Наблюдая, как кружатся девицы, я поинтересовался:

– Ваши приятельницы?

– Не совсем.

– А их что... вместе?

Она пожала плечами.

– Ну, если только хорошо заплатишь. – Засмеявшись, она выпустила облачко дыма из своего дерзкого носика. – Просто ноги разминают.

– А кто та, что повыше?

– Ибола. По-венгерски означает «фиалка».

– А блондинка?

– Это Митци. – Вероника слегка сердито произнесла имя девушки. – Может, тебе хочется с ними поболтать? – Она достала пудреницу и стала придирчиво рассматривать помаду на своих губах в крошечном зеркальце. – В любом случае мне пора – мама будет беспокоиться.
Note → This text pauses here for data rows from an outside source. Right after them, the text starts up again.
Record pinv (b : Z) (s : pstate) : Prop := PInv {
  pi_head : zlen (p_head s) = 2 ^ hashBits; pi_heads : Forall (fun c => -1 <= c < b) (p_head s);
  pi_chain : zlen (p_chain s) = zlen src; pi_chains : Forall (chained b) (p_chain s);
}.
Lemma remember_spec b j s : pinv b s -> 0 <= j -> b <= j -> j + minMatch <= zlen src ->
  exists s', remember src j s = Ok s' /\ pinv (j + 1) s' /\ p_items s' = p_items s /\ p_freq s' = p_freq s /\ p_i s' = p_i s.
Proof using Hsrc.
  intros [P1 P2 P3 P4] Hj Hb Hl. unfold remember. destruct (hash_Ok j) as (h & -> & Hh); [done..|]. run_bind.
  destruct (@index_in_range Z huffErr (p_head s) h) as (c & -> & Lc); [lia|]. run_bind. pose proof (Forall_lookup_1 _ _ _ _ P2 Lc) as Bc. simpl in Bc. unfold minMatch in Hl.
  rewrite (store_ok (p_chain s)) by lia. run_bind. rewrite (store_ok (p_head s)) by lia. run_bind. eexists. split; [reflexivity|]. split; [|done]. split; cbn; rewrite ?zlen_insert; try done.
  - apply Forall_insert; [|lia]. eapply Forall_impl; [exact P2|]. simpl. lia.
  - apply Forall_insert; [|unfold chained; lia]. eapply Forall_impl; [exact P4|]. unfold chained. lia.
Qed.
Lemma pinv_weaken b b' s : pinv b s -> b <= b' -> pinv b' s.
Proof. intros [P1 P2 P3 P4] H. split; try done; eapply Forall_impl; [exact P2| |exact P4|]; unfold chained; simpl; lia. Qed.
Lemma rememberRun_spec n : forall j s, pinv j s -> 0 <= j -> j + Z.of_nat n <= zlen src ->
  exists s', rememberRun n src j s = Ok s' /\ pinv (j + Z.of_nat n) s' /\ p_items s' = p_items s /\ p_freq s' = p_freq s.
Proof using Hsrc.
  induction n as [|n IH]; intros j s P Hj Hl; cbn [rememberRun]; [exists s; split; [done|]; by rewrite Z.add_0_r|].
  assert (exists s1, (if j + minMatch <=? zlen src then remember src j s else mret s) = Ok s1 /\ pinv (j + 1) s1 /\ p_items s1 = p_items s /\ p_freq s1 = p_freq s) as (s1 & -> & Q1 & Q2 & Q3).
  { destruct (Z.leb_spec (j + minMatch) (zlen src)).
    - destruct (remember_spec j j s P) as (s1 & E1 & R1 & R2 & R3 & _); [lia..|]. eauto.
    - exists s. split; [done|]. split; [|done]. eapply pinv_weaken; [done|lia]. }
  run_bind. destruct (IH (j + 1) s1 Q1) as (s' & -> & R1 & R2 & R3); [lia|lia|]. exists s'. split; [done|]. replace (j + Z.of_nat (S n)) with (j + 1 + Z.of_nat n) by lia. split; [done|]. split; congruence.
Qed.

(** The frequencies of the symbols of the items, none above [k]. *)
Record counted (k : Z) (items : list item) (freq : list Z) : Prop := Counted {
  ct_len : zlen freq = symbolCount; ct_bound : Forall (fun f => 0 <= f <= k) freq;
  ct_used : forall it, it ∈ items -> exists f, freq !! Z.to_nat (itemSymbol it) = Some f /\ 0 < f;
}.
Lemma countSymbol_spec sym k items freq : counted k items freq -> 0 <= sym < symbolCount -> 0 <= k < 2 ^ 31 ->
  exists freq', countSymbol sym freq = Ok freq' /\ counted (k + 1) items freq' /\ exists f, freq' !! Z.to_nat sym = Some f /\ 0 < f.
Proof.
  intros [C1 C2 C3] Hs Hk. unfold countSymbol. destruct (@index_in_range Z huffErr freq sym) as (f & -> & Lf); [lia|]. run_bind. pose proof (Forall_lookup_1 _ _ _ _ C2 Lf) as Bf. simpl in Bf.
  unfold u32. rewrite Z.mod_small by lia. rewrite store_ok by lia. eexists. split; [reflexivity|]. pose proof (lookup_lt_Some _ _ _ Lf). split.
  - split; [by rewrite zlen_insert| |].
    + apply Forall_insert; [|lia]. eapply Forall_impl; [exact C2|]. simpl. lia.
    + intros it Hit. destruct (C3 it Hit) as (g & Eg & Hg). destruct (decide (Z.to_nat sym = Z.to_nat (itemSymbol it))) as [<-|]; [|exists g; by rewrite list_lookup_insert_ne by done].
      rewrite list_lookup_insert_eq by lia. eexists. split; [done|lia].
  - rewrite list_lookup_insert_eq by lia. eexists. split; [done|lia].
Qed.
Lemma counted_app k items freq it f : counted k items freq -> freq !! Z.to_nat (itemSymbol it) = Some f -> 0 < f -> counted k (items ++ [it]) freq.
Proof. intros [C1 C2 C3] Hf Hp. split; [done..|]. intros it' Hit. apply elem_of_app in Hit as [Hit|Hit]; [by apply C3|]. apply list_elem_of_singleton in Hit as ->. eauto. Qed.
Lemma topBit_spec dist : 1 <= dist <= maxDistance -> 0 <= topBit dist <= 15 /\ 2 ^ topBit dist <= dist < 2 ^ (topBit dist + 1).
Proof.
  unfold maxDistance, topBit, u32. intros Hd. rewrite Z.mod_small by lia. pose proof (Z.log2_nonneg dist). pose proof (Z.log2_spec dist). replace (Z.log2 dist + 1) with (Z.succ (Z.log2 dist)) by lia.
  split; [|lia]. split; [done|]. apply Z.lt_succ_r. apply Z.log2_lt_pow2; lia.
Qed.
Lemma matchSymbol_range len dist : minMatch <= len -> 1 <= dist <= maxDistance -> eofSymbol <= matchSymbol len dist < symbolCount.
Proof. intros Hl Hd. destruct (topBit_spec dist Hd) as [? _]. unfold matchSymbol, minMatch, eofSymbol, symbolCount in *. lia. Qed.

Record pfull (s : pstate) : Prop := PFull {
  pf_inv : pinv (p_i s) s; pf_i : 0 <= p_i s <= zlen src; pf_covers : covers src 0 (p_items s) (p_i s); pf_counted : counted (p_i s) (p_items s) (p_freq s);
}.
Lemma putLiteral_spec b s : pinv b s -> b <= p_i s + 1 -> 0 <= p_i s < zlen src -> covers src 0 (p_items s) (p_i s) -> counted (p_i s) (p_items s) (p_freq s) ->
  exists s', putLiteral src s = Ok s' /\ pfull s' /\ p_i s' = p_i s + 1.
Proof using Hsrc Hlen.
  intros P Hb Hi Hc Hf. unfold putLiteral. destruct (byte_at (p_i s) Hi) as (x & -> & Ex & Bx). run_bind. unfold is_u8, blockSize in *.
  destruct (countSymbol_spec x (p_i s) _ _ Hf) as (freq & -> & C & f & Ef & Hf0); [unfold symbolCount; lia|lia|]. run_bind. eexists. split; [reflexivity|]. split; [|done]. split; cbn.
  - apply (pinv_weaken b (p_i s + 1)) in P; [|done]. by destruct P.
  - lia.
  - eapply covers_app; [exact Hc|]. apply cov_lit; [done|]. apply cov_nil.
  - eapply counted_app; [exact C|exact Ef|done].
Qed.
Lemma parse_turn_spec s : pfull s -> p_i s < zlen src -> exists s', parse_turn src s = Ok s' /\ pfull s' /\ p_i s < p_i s'.
Proof using Hsrc Hlen.
  intros [P Hi Hc Hf] Hlt. unfold parse_turn. destruct (Z.gtb_spec (p_i s + minMatch) (zlen src)) as [H3|H3].
  { destruct (putLiteral_spec (p_i s) s P) as (s' & E' & F & Ei); [lia|lia|done|done|]. exists s'. split; [done|]. split; [done|lia]. }
  pose proof P as [P1 P2 P3 P4]. destruct (hash_Ok (p_i s)) as (h & -> & Hh); [lia..|]. run_bind.
  destruct (@index_in_range Z huffErr (p_head s) h) as (p & -> & Lp); [lia|]. run_bind. pose proof (Forall_lookup_1 _ _ _ _ P2 Lp) as Bp. simpl in Bp.
  destruct (search_spec maxChain (p_chain s) (p_i s)) with (p := p) (bl := 0) (bd := 0) as (bl & bd & -> & Hbest); [lia|lia|done|done|by left|lia|]. run_bind.
  unfold minMatch in H3. rewrite (store_ok (p_chain s)) by lia. run_bind. rewrite (store_ok (p_head s)) by lia. run_bind. cbv zeta. set (s1 := PState _ _ _ _ _).
  assert (pinv (p_i s + 1) s1) as Q1.
  { split; cbn; rewrite ?zlen_insert; try done.
    - apply Forall_insert; [|lia]. eapply Forall_impl; [exact P2|]. simpl. lia.
    - apply Forall_insert; [|unfold chained; lia]. eapply Forall_impl; [exact P4|]. unfold chained. lia. }
  destruct (_ || _) eqn:Hlit.
  { destruct (putLiteral_spec (p_i s + 1) s1 Q1) as (s' & E' & F & Ei); [cbn; lia|cbn; lia|done|done|]. exists s'. split; [done|]. split; [done|]. cbn in Ei. lia. }
  apply orb_false_iff in Hlit as [Hl1%Z.ltb_ge Hl2]. destruct Hbest as [->|[_ R]]; [unfold minMatch in Hl1; lia|]. pose proof R as [R1 R2 R3 R4].
  destruct (countSymbol_spec (matchSymbol bl bd) (p_i s) _ _ Hf) as (freq & E' & C & f & Ef & Hf0); [pose proof (matchSymbol_range bl bd Hl1 R1); unfold eofSymbol in *; lia|unfold blockSize in *; lia|].
  change (p_freq s1) with (p_freq s). rewrite E'. run_bind. set (s2 := PState _ _ _ _ _).
  assert (pinv (p_i s + 1) s2) as Q2 by (by destruct Q1). unfold minMatch in Hl1.
  destruct (rememberRun_spec (Z.to_nat (bl - 1)) (p_i s + 1) s2 Q2) as (s3 & -> & Q3 & I3 & F3); [lia|lia|]. run_bind. eexists. split; [reflexivity|]. split; [|cbn; lia]. split; cbn.
  - replace (p_i s + 1 + Z.of_nat (Z.to_nat (bl - 1))) with (p_i s + bl) in Q3 by lia. by destruct Q3.
  - lia.
  - rewrite I3. cbn. eapply covers_app; [exact Hc|]. apply cov_match; [unfold minMatch; lia| |done|apply cov_nil].
    intros ->. apply andb_false_iff in Hl2 as [Hl2|Hl2]; [by rewrite Z.eqb_refl in Hl2|]. by apply Z.eqb_neq in Hl2.
  - rewrite I3, F3. cbn. eapply counted_app; [|unfold itemSymbol; cbn; rewrite (proj2 (Z.eqb_neq bl 0)) by lia; exact Ef|done].
    destruct C as [C1 C2 C3]. split; [done| |done]. eapply Forall_impl; [exact C2|]. simpl. lia.
Qed.
Lemma parse_loop_spec fuel s : pfull s -> zlen src - p_i s < Z.of_nat fuel -> exists s', parse_loop fuel src s = Ok s' /\ pfull s' /\ p_i s' = zlen src.
Proof using Hsrc Hlen.
  revert s. induction fuel as [|fuel IH]; intros s P Hf; cbn [parse_loop]; [pose proof (pf_i _ P); lia|]. destruct (Z.ltb_spec (p_i s) (zlen src)).
  - destruct (parse_turn_spec s P) as (s1 & -> & P1 & Hi); [done|]. run_bind. apply IH; [done|lia].
  - exists s. split; [done|]. split; [done|]. pose proof (pf_i _ P). lia.
Qed.
Lemma parse_init_full : pfull (parse_init src).
Proof.
  split; cbn [parse_init p_i p_items p_freq]; [|pose proof (zlen_nonneg src); lia|apply cov_nil|].
  - split; cbn [parse_init p_head p_chain]; [rewrite zlen_replicate; apply Z2Nat.id; unfold hashBits; lia|apply Forall_replicate; lia|apply zlen_replicate|apply Forall_replicate; unfold chained; lia].
  - split; [rewrite zlen_replicate; apply Z2Nat.id; unfold symbolCount; lia|apply Forall_replicate; lia|]. intros it Hit. by apply elem_of_nil in Hit.
Qed.
(** The parse of a block: items that spell it, and frequencies that give every symbol in use
    a code. *)
Lemma parse_spec last : exists items freq, parse src last = Ok (items, freq) /\ covers src 0 items (zlen src) /\ counted (2 ^ 17) items freq /\
  (last = true -> exists f, freq !! Z.to_nat eofSymbol = Some f /\ 0 < f).
Proof using Hsrc Hlen.
  unfold parse. destruct (parse_loop_spec (S (length src)) _ parse_init_full) as (s & -> & [P Hi Hc C] & Ei); [cbn; unfold zlen; lia|]. run_bind. rewrite Ei in Hc, C. unfold blockSize in Hlen.
  assert (forall k freq, k <= 2 ^ 17 -> counted k (p_items s) freq -> counted (2 ^ 17) (p_items s) freq) as W by (intros k freq Hk [C1 C2 C3]; split; [done| |done]; eapply Forall_impl; [exact C2|]; simpl; lia).
  destruct last.
  - destruct (countSymbol_spec eofSymbol _ _ _ C) as (freq & -> & C' & F); [unfold eofSymbol, symbolCount; lia|pose proof (zlen_nonneg src); lia|]. run_bind.
    eexists _, _. split; [reflexivity|]. split; [done|]. split; [eapply W; [|exact C']; lia|done].
  - run_bind || idtac. eexists _, _. split; [reflexivity|]. split; [done|]. split; [eapply W; [|exact C]; lia|done].
Qed.
End parsing.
– Не надо разыгрывать передо мной Красную Шапочку. Мы оба знаем, что твоя мама не станет возражать, если ты сойдешь с тропинки и пойдешь лесом. А что до тех искорок, так ведь мужчина вправе взглянуть в окно, не так ли?

– Конечно, но зачем прижиматься к нему носом? Тем более когда ты со мной?

– Послушай, Вероника, – сказал я, – да ты отчитываешь меня, будто сварливая жена. Честно говоря, именно такого рода речи прежде всего и толкают мужчин в подобные места. – Я улыбнулся, давая понять, что не сержусь. – А тут появляешься ты с металлическими нотками в голосе. Может показаться, что от чего ушел, к тому и пришел.

Она улыбнулась мне в ответ:

– Пожалуй, ты прав.

– Знаешь, сдается мне, что ты новичок в этом сладком занятии.

– Господи, – сказала она, и улыбка ее стала печальной, – а кто нет?

Не устань я так сильно, может, задержался бы в «Казанове» дольше и даже пошел бы домой с Вероникой. Вместо этого я вручил ей пачку сигарет за то, что она составила мне компанию, и условился встретиться здесь же завтра вечером.

Поздняя ночь – не лучшее время сравнивать Вену с любой другой столицей, за исключением, может, потерянной Атлантиды. Изъеденный молью зонтик остается открытым дольше, чем Вена. После нескольких стаканов Вероника объяснила мне, что австрийцы предпочитают проводить вечера дома, но если уж они решают прокутить всю ночь напролет, то начинают обычно рано – около шести или семи.

И действительно, назад в пансион «Каспиан» я плелся по пустынной улице, хотя было-то всего половина одиннадцатого, в сопровождении собственной тени и звука своих нетвердых шагов.

После наполненного гарью Берлина воздух Вены казался чистым, как песня птицы. Но ночь выдалась холодная, и, продрогнув, хотя был в пальто, я прибавил шагу. Мне не нравилась тишина, и я вспомнил предупреждение доктора Либля о советском пристрастии к ночным похищениям.